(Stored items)
########
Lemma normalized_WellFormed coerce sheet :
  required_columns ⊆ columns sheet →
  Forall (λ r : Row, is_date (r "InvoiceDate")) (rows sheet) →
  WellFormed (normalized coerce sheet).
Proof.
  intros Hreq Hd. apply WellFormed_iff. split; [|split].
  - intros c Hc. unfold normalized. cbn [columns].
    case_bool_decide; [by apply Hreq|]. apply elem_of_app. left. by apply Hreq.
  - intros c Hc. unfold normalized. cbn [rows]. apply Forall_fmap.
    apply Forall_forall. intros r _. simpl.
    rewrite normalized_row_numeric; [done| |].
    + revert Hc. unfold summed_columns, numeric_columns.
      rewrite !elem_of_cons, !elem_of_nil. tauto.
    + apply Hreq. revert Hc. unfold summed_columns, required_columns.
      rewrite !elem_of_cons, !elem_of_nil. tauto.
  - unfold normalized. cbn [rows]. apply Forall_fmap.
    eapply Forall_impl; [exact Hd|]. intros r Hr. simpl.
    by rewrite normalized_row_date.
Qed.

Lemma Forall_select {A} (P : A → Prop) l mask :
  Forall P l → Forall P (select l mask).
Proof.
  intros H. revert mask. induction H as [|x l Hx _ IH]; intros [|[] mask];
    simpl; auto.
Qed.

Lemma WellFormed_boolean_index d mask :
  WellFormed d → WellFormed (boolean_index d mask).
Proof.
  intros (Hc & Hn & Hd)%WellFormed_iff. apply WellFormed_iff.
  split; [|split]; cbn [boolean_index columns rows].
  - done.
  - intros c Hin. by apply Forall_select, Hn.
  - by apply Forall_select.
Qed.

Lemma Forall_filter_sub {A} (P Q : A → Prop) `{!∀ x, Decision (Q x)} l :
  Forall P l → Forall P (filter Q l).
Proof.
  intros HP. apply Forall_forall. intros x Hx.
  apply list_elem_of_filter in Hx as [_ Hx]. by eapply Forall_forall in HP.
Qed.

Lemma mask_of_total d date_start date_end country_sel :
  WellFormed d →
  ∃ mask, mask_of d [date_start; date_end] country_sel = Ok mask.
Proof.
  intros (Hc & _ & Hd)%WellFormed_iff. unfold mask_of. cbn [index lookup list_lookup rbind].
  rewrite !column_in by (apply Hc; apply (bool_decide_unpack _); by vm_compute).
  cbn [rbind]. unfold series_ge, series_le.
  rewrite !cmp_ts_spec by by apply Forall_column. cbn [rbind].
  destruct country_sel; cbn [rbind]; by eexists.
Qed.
########
PROMPT
Your task is to restate, word for word, the line with "intros (Hc & _" and all lines after it, ending with the last line of the data.

ANSWER BOX
  intros (Hc & _ & Hd)%WellFormed_iff. unfold mask_of. cbn [index lookup list_lookup rbind].
  rewrite !column_in by (apply Hc; apply (bool_decide_unpack _); by vm_compute).
  cbn [rbind]. unfold series_ge, series_le.
  rewrite !cmp_ts_spec by by apply Forall_column. cbn [rbind].
  destruct country_sel; cbn [rbind]; by eexists.
Qed.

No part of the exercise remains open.